> **Records for this task**
(** [init_cpu_sev] from the firmware's clock state on; [None] where the core has no task
    segment. The page and the calls made. *)
Definition init_cpu_sev (settings : SevVmsaSettings) (cpu : CpuState) (tsc : Z * Z * Z)
  (mxcsr fp_control ap_reset per_core : Z) (g : GDT) (rmpadjust : Z -> Z -> bool) (call_hv : Z -> StartVP -> Z)
  (vtl new_vmsa core sp tls : Z) : option (outcome (list Z * list (Z * StartVP))) :=
  tr ← tss_register core g;
  let v := fill_vmsa settings cpu tsc mxcsr fp_control ap_reset sp tls per_core tr in
  Some (let* calls := start_vmsa rmpadjust call_hv core vtl new_vmsa in Done (vmsa_page v, calls)).

(** ** What the processor reads *)

(** A segment register at an offset of the page. *)
Definition selector_at (l : list Z) (off : nat) : SegmentRegister :=
  mkSeg (word_at l (off + 8) 8) (word_at l (off + 4) 4) (word_at l off 2) (attributes_of (word_at l (off + 2) 2)).

Lemma offset_of_add fs k j : offset_of fs (k + j) = (offset_of fs k + list_sum (map fst (take j (drop k fs))))%nat.
Proof.
  unfold offset_of. rewrite <- list_sum_app, <- map_app. do 2 f_equal.
  rewrite <- (take_drop k fs) at 1. destruct (decide (k <= length fs)%nat).
  - rewrite <- (length_take_le fs k) at 1 by done. by rewrite take_app_add.
  - rewrite drop_ge, app_nil_r, !take_ge by (rewrite ?length_take; cbn; lia). by rewrite ?app_nil_r.
Qed.

Lemma selector_read fs rest k s off :
  take 4 (drop k fs) = selector_fields s -> offset_of fs k = off -> segment_ok s ->
  selector_at (field_bytes fs ++ rest) off = s.
Proof.
  intros Hk <- (Hb & Hl & Hs & Ha). unfold selector_at.
  assert (forall j n v, (j < 4)%nat -> selector_fields s !! j = Some (n, v) -> 0 <= v < 2 ^ (8 * Z.of_nat n) ->
    word_at (field_bytes fs ++ rest) (offset_of fs k + list_sum (map fst (take j (selector_fields s)))) n = v) as Hw.
  { intros j n v Hj Hf Hv. rewrite <- Hk, take_take, Nat.min_l, <- offset_of_add by lia.
    apply (field_at fs rest (k + j)); [|done]. rewrite <- lookup_drop, <- (lookup_take_lt _ 4 j) by done. by rewrite Hk. }
  pose proof (Hw 0%nat 2%nat _ ltac:(lia) eq_refl Hs) as H0.
  pose proof (Hw 1%nat 2%nat _ ltac:(lia) eq_refl (attributes_raw_bound _ Ha)) as H1.
  pose proof (Hw 2%nat 4%nat _ ltac:(lia) eq_refl Hl) as H2. pose proof (Hw 3%nat 8%nat _ ltac:(lia) eq_refl Hb) as H3.
  cbn [take map fst list_sum foldr selector_fields Nat.add] in H0, H1, H2, H3. rewrite Nat.add_0_r in H0.
  rewrite H0, H1, H2, H3, attributes_roundtrip by done. by destruct s.
Qed.

Definition table_range (t : Z * Z) : Prop := 0 <= fst t < 2 ^ 16 /\ is_u64 (snd t).

Lemma table_selector_ok t : table_range t -> segment_ok (table_selector t).
Proof. intros [Hl Hb]. unfold segment_ok, attributes_ok. cbn. split_and!; try done; lia. Qed.

Record vmsa_ok (v : SevVmsa) : Prop := {
  vo_segments : Forall segment_ok [v_es v; v_cs v; v_ss v; v_ds v; v_fs v; v_gs v; v_tr v];
  vo_tables : table_range (v_gdtr v) /\ table_range (v_idtr v);
  vo_words : Forall is_u64 [v_efer v; v_cr4 v; v_cr3 v; v_cr0 v; v_rflags v; v_rip v; v_rsp v; v_gpat v;
    v_tsc_scale v; v_tsc_offset v; v_sev_features v; v_virtual_top_of_memory v; v_xcr0 v];
  vo_fp : 0 <= v_mxcsr v < 2 ^ 32 /\ 0 <= v_fp_control v < 2 ^ 16;
}.

(** The offsets of the processor's manual: segments and tables, 64-bit words. *)
Definition VMSA_SEGMENTS : list nat := [0x0; 0x10; 0x20; 0x30; 0x40; 0x50; 0x60; 0x70; 0x80; 0x90]%nat.
Definition VMSA_WORDS : list nat :=
  [0xd0; 0x148; 0x150; 0x158; 0x170; 0x178; 0x1d8; 0x268; 0x2f0; 0x2f8; 0x3b0; 0x3c8; 0x3e8]%nat.

Lemma vmsa_page_length v : length (vmsa_page v) = 0x1000%nat.
Proof. unfold vmsa_page. rewrite length_app, field_bytes_length, length_replicate. reflexivity. Qed.

Lemma vmsa_segments v : vmsa_ok v ->
  map (selector_at (vmsa_page v)) VMSA_SEGMENTS =
    [v_es v; v_cs v; v_ss v; v_ds v; v_fs v; v_gs v; table_selector (v_gdtr v); null_selector;
     table_selector (v_idtr v); v_tr v].
Proof.
  intros [Hs [Hg Hi] _ _]. rewrite !Forall_cons in Hs. destruct Hs as (? & ? & ? & ? & ? & ? & ? & _).
  pose proof (table_selector_ok _ Hg). pose proof (table_selector_ok _ Hi).
  assert (segment_ok null_selector) by (apply table_selector_ok; split; cbn; unfold is_u64; lia).
  assert (forall k s off, take 4 (drop k (vmsa_fields v)) = selector_fields s -> offset_of (vmsa_fields v) k = off ->
    segment_ok s -> selector_at (vmsa_page v) off = s) as Hr by (intros *; apply selector_read).
  cbn [map VMSA_SEGMENTS].
  rewrite (Hr 0%nat (v_es v)), (Hr 4%nat (v_cs v)), (Hr 8%nat (v_ss v)), (Hr 12%nat (v_ds v)), (Hr 16%nat (v_fs v)),
    (Hr 20%nat (v_gs v)), (Hr 24%nat (table_selector (v_gdtr v))), (Hr 28%nat null_selector),
    (Hr 32%nat (table_selector (v_idtr v))), (Hr 36%nat (v_tr v)) by (reflexivity || done). reflexivity.
Qed.

Lemma vmsa_words v : vmsa_ok v ->
  map (fun off => word_at (vmsa_page v) off 8) VMSA_WORDS =
    [v_efer v; v_cr4 v; v_cr3 v; v_cr0 v; v_rflags v; v_rip v; v_rsp v; v_gpat v; v_tsc_scale v; v_tsc_offset v;
     v_sev_features v; v_virtual_top_of_memory v; v_xcr0 v] /\
  word_at (vmsa_page v) 0x408 4 = v_mxcsr v /\ word_at (vmsa_page v) 0x410 2 = v_fp_control v.
Proof.
  intros [_ _ Hw [Hm Hf]]. rewrite !Forall_cons in Hw. destruct Hw as (? & ? & ? & ? & ? & ? & ? & ? & ? & ? & ? & ? & ? & _).
  assert (forall i n x off, vmsa_fields v !! i = Some (n, x) -> offset_of (vmsa_fields v) i = off ->
    0 <= x < 2 ^ (8 * Z.of_nat n) -> word_at (vmsa_page v) off n = x) as Hr.
  { intros i n x off Hi <- Hx. by apply field_at. }
  cbn [map VMSA_WORDS]. split; [|split; [by apply (Hr 63%nat)|by apply (Hr 66%nat)]].
  rewrite (Hr 41%nat 8%nat (v_efer v)), (Hr 43%nat 8%nat (v_cr4 v)), (Hr 44%nat 8%nat (v_cr3 v)), (Hr 45%nat 8%nat (v_cr0 v)),
    (Hr 47%nat 8%nat (v_rflags v)), (Hr 48%nat 8%nat (v_rip v)), (Hr 50%nat 8%nat (v_rsp v)), (Hr 52%nat 8%nat (v_gpat v)),
    (Hr 54%nat 8%nat (v_tsc_scale v)), (Hr 55%nat 8%nat (v_tsc_offset v)), (Hr 57%nat 8%nat (v_sev_features v)),
    (Hr 59%nat 8%nat (v_virtual_top_of_memory v)), (Hr 61%nat 8%nat (v_xcr0 v)) by (reflexivity || done). reflexivity.
Qed.

(** ** The new core *)

Record settings_ok (s : SevVmsaSettings) : Prop := {
  so_words : Forall is_u64 [vs_sev_features s; vs_virtual_top_of_memory s; vs_gpat s];
  so_segments : Forall segment_ok [vs_es s; vs_cs s; vs_ss s; vs_ds s; vs_fs s; vs_gs s];
}.

Record cpu_ok (c : CpuState) : Prop := {
  cpo_words : Forall is_u64 [cpu_xcr0 c; cpu_efer c; cpu_cr4 c; cpu_cr3 c; cpu_cr0 c; cpu_rflags c];
  cpo_tables : table_range (cpu_gdtr c) /\ table_range (cpu_idtr c);
}.

Lemma with_base_ok b s : is_u64 b -> segment_ok s -> segment_ok (with_base b s).
Proof. intros Hb (_ & ? & ? & ?). by split. Qed.

(** The task segment of a core as it is handed over here, not marked busy. *)
Lemma tss_register_ok per_core_tss core :
  0 <= core < MAX_CORE_COUNT -> is_u64 (per_core_tss + SIZEOF_TSS * core) ->
  exists seg, tss_register core (fill_tss per_core_tss gdt_initial) = Some seg /\ segment_ok seg /\
    seg_selector seg = TSS_SEG core /\ segment_type (seg_attributes seg) = SEG_TSS.
Proof.
  intros Hc Ht. destruct (tss_entry core per_core_tss gdt_initial) as (e & He & Hr).
  { unfold gdt_initial; cbn [tss]. rewrite length_replicate. unfold MAX_CORE_COUNT in *. lia. }
  destruct (tss_type_bit per_core_tss core _ Hc Ht Hr) as ((Hb & Hl & Hs & _) & _ & Hsel).
  apply lookup_replicate in He as [-> _]. eexists. split; [exact Hr|]. split; [|done].
  split; [exact Hb|]. split; [exact Hl|]. split; [exact Hs|]. unfold attributes_ok. split_and!; vm_compute; done.
Qed.

Lemma start_vmsa_refused rmpadjust call_hv core vtl vmsa :
  start_vmsa rmpadjust call_hv core vtl vmsa = Kabort ->
  rmpadjust vmsa (2 ^ 16 + 1) = false \/
  exists code, code ∈ [HvCallEnableVpVtl; HvCallStartVirtualProcessor] /\
    call_hv code (mkStartVP core vtl (Z.lor vmsa 1)) <> 0.
Proof.
  unfold start_vmsa, fill_start_vp_input. change (rmpadjust_permissions 1 0 true) with (2 ^ 16 + 1).
  destruct (rmpadjust vmsa (2 ^ 16 + 1)); cbn [negb]; [intros Hs; right|by left]. unfold HV_STATUS_SUCCESS in Hs.
  set (p := mkStartVP core vtl (Z.lor vmsa 1)) in *.
  destruct (Z.eqb_spec (call_hv HvCallStartVirtualProcessor p) 0) as [H0|H0];
    [|by exists HvCallStartVirtualProcessor; split; [right; left|]].
  destruct (Z.eqb_spec (call_hv HvCallEnableVpVtl p) 0) as [H1|H1]; [|by exists HvCallEnableVpVtl; split; [left|]].
  by destruct (vtl =? 0).
Qed.

(** A core started under SEV. The page handed to the processor reads back, at the
    offsets of its manual, as: the entry point of the cores, its stack, its thread-local block as
    FS base, its per-core data as GS base and its own task segment; the segments and features of the
    image; control registers, tables and flags of the running core; the clock of the
    firmware. The core is announced under its number and with that page, after the page was made
    a save area; when the processor or the hypervisor refuses, the machine stops. *)
Theorem init_cpu_sev_context settings cpu tsc mxcsr fp_control ap_reset per_core per_core_tss rmpadjust call_hv vtl new_vmsa core sp tls :
  settings_ok settings -> cpu_ok cpu -> is_u64 (fst (fst tsc)) -> is_u64 (snd (fst tsc)) ->
  0 <= mxcsr < 2 ^ 32 -> 0 <= fp_control < 2 ^ 16 -> Forall is_u64 [ap_reset; per_core; sp; tls] ->
  0 <= core < MAX_CORE_COUNT -> is_u64 (per_core_tss + SIZEOF_TSS * core) ->
  exists r tr, init_cpu_sev settings cpu tsc mxcsr fp_control ap_reset per_core (fill_tss per_core_tss gdt_initial)
    rmpadjust call_hv vtl new_vmsa core sp tls = Some r /\
  match r with
  | Done (page, calls) =>
      length page = 0x1000%nat /\
      map (selector_at page) VMSA_SEGMENTS =
        [vs_es settings; vs_cs settings; vs_ss settings; vs_ds settings; with_base tls (vs_fs settings);
         with_base per_core (vs_gs settings); table_selector (cpu_gdtr cpu); null_selector;
         table_selector (cpu_idtr cpu); tr] /\
      map (fun off => word_at page off 8) VMSA_WORDS =
        [cpu_efer cpu; cpu_cr4 cpu; cpu_cr3 cpu; cpu_cr0 cpu; cpu_rflags cpu; ap_reset; sp; vs_gpat settings;
         fst (fst tsc); snd (fst tsc); vs_sev_features settings; vs_virtual_top_of_memory settings; cpu_xcr0 cpu] /\
      seg_selector tr = TSS_SEG core /\
      rmpadjust new_vmsa (2 ^ 16 + 1) = true /\
      map fst calls = (if vtl =? 0 then [] else [HvCallEnableVpVtl]) ++ [HvCallStartVirtualProcessor] /\
      Forall (fun c => snd c = mkStartVP core vtl (Z.lor new_vmsa 1) /\ call_hv (fst c) (snd c) = 0) calls
  | Kabort => rmpadjust new_vmsa (2 ^ 16 + 1) = false \/
      exists code, code ∈ [HvCallEnableVpVtl; HvCallStartVirtualProcessor] /\
        call_hv code (mkStartVP core vtl (Z.lor new_vmsa 1)) <> 0
  | Hang => False
  end.
Proof.
  intros [Hsw Hss] [Hcw Hct] Hts Hto Hmx Hfp Hw Hc Htss.
  destruct (tss_register_ok per_core_tss core Hc Htss) as (tr & Htr & Hok & Hsel & _).
  unfold init_cpu_sev. rewrite Htr. cbn [mbind option_bind].
  set (v := fill_vmsa _ _ _ _ _ _ _ _ _ _). eexists _, tr. split; [done|].
  rewrite !Forall_cons in Hsw. rewrite !Forall_cons in Hss. rewrite !Forall_cons in Hcw. rewrite !Forall_cons in Hw.
  assert (vmsa_ok v) as Hv.
  { split; cbn [v fill_vmsa v_es v_cs v_ss v_ds v_fs v_gs v_tr v_gdtr v_idtr v_efer v_cr4 v_cr3 v_cr0 v_rflags v_rip
      v_rsp v_gpat v_tsc_scale v_tsc_offset v_sev_features v_virtual_top_of_memory v_xcr0 v_mxcsr v_fp_control];
      rewrite ?Forall_cons; split_and!; try tauto; try (apply with_base_ok; tauto); by apply Forall_nil. }
  destruct (start_vmsa rmpadjust call_hv core vtl new_vmsa) as [calls| |] eqn:Es; cbn [obind].
  - destruct (start_vmsa_calls _ _ _ _ _ _ Es) as (Hr & Hm & Ha). split; [apply vmsa_page_length|].
    split; [exact (vmsa_segments v Hv)|]. split; [exact (proj1 (vmsa_words v Hv))|]. done.
  - by apply start_vmsa_refused.
  - unfold start_vmsa in Es. by repeat case_if_prop.
Qed.

Definition example_settings : SevVmsaSettings :=
  let s := mkSeg 0 0xffffffff 8 (mkAttr 0xb 1 0 1 0xf 0 1 0 1) in mkVmsaSettings 1 0 0 s s s s s s.
Definition example_cpu : CpuState := mkCpu 7 (0x7f, 0x1000) (0xfff, 0x2000) 0xd01 0x20 0x3000 0x80010033 2.

(** Core 3, with a host that agrees: entry point and stack as read by the processor. *)
Lemma init_cpu_sev_context_witness :
  exists page calls, init_cpu_sev example_settings example_cpu (0, 0, 0) 0x1f80 0x37f 0x601000 0x5000
    (fill_tss 0x6000 gdt_initial) (fun _ _ => true) (fun _ _ => 0) 0 0x9000 3 0x8000 0x7000 = Some (Done (page, calls)) /\
  word_at page 0x178 8 = 0x601000 /\ word_at page 0x1d8 8 = 0x8000.
Proof.
  assert (segment_ok (mkSeg 0 0xffffffff 8 (mkAttr 0xb 1 0 1 0xf 0 1 0 1))) as Hs by (unfold segment_ok, attributes_ok, is_u64; cbn; lia).
  destruct (init_cpu_sev_context example_settings example_cpu (0, 0, 0) 0x1f80 0x37f 0x601000 0x5000 0x6000
    (fun _ _ => true) (fun _ _ => 0) 0 0x9000 3 0x8000 0x7000) as (r & tr & Hr & Hc).
  - split; rewrite !Forall_cons; cbn; split_and!; try (exact Hs); try (unfold is_u64; lia); apply Forall_nil; done.
  - split; [rewrite !Forall_cons; cbn; split_and!; try (unfold is_u64; lia); apply Forall_nil; done|].
    unfold table_range, is_u64; cbn; lia.
  - unfold is_u64; cbn; lia.
  - unfold is_u64; cbn; lia.
  - lia.
  - lia.
  - rewrite !Forall_cons. split_and!; try (unfold is_u64; lia). apply Forall_nil. done.
  - unfold MAX_CORE_COUNT; lia.
  - unfold is_u64, SIZEOF_TSS; lia.
  - destruct r as [[page calls]| |].
    + exists page, calls. split; [exact Hr|]. destruct Hc as (_ & _ & Hw & _). cbn [map VMSA_WORDS] in Hw. injection Hw as _ _ _ _ _ H5 H6 _.
      split; [exact H5|exact H6].
    + destruct Hc as [Hx|(c & _ & Hx)]; [discriminate Hx|destruct Hx; reflexivity].
    + destruct Hc.
Defined.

> **Task requirements**
Please report every line in the entries above that holds the string "offsets".

> **Task response**
(** The offsets of the processor's manual: segments and tables, 64-bit words. *)
    offsets of its manual, as: the entry point of the cores, its stack, its thread-local block as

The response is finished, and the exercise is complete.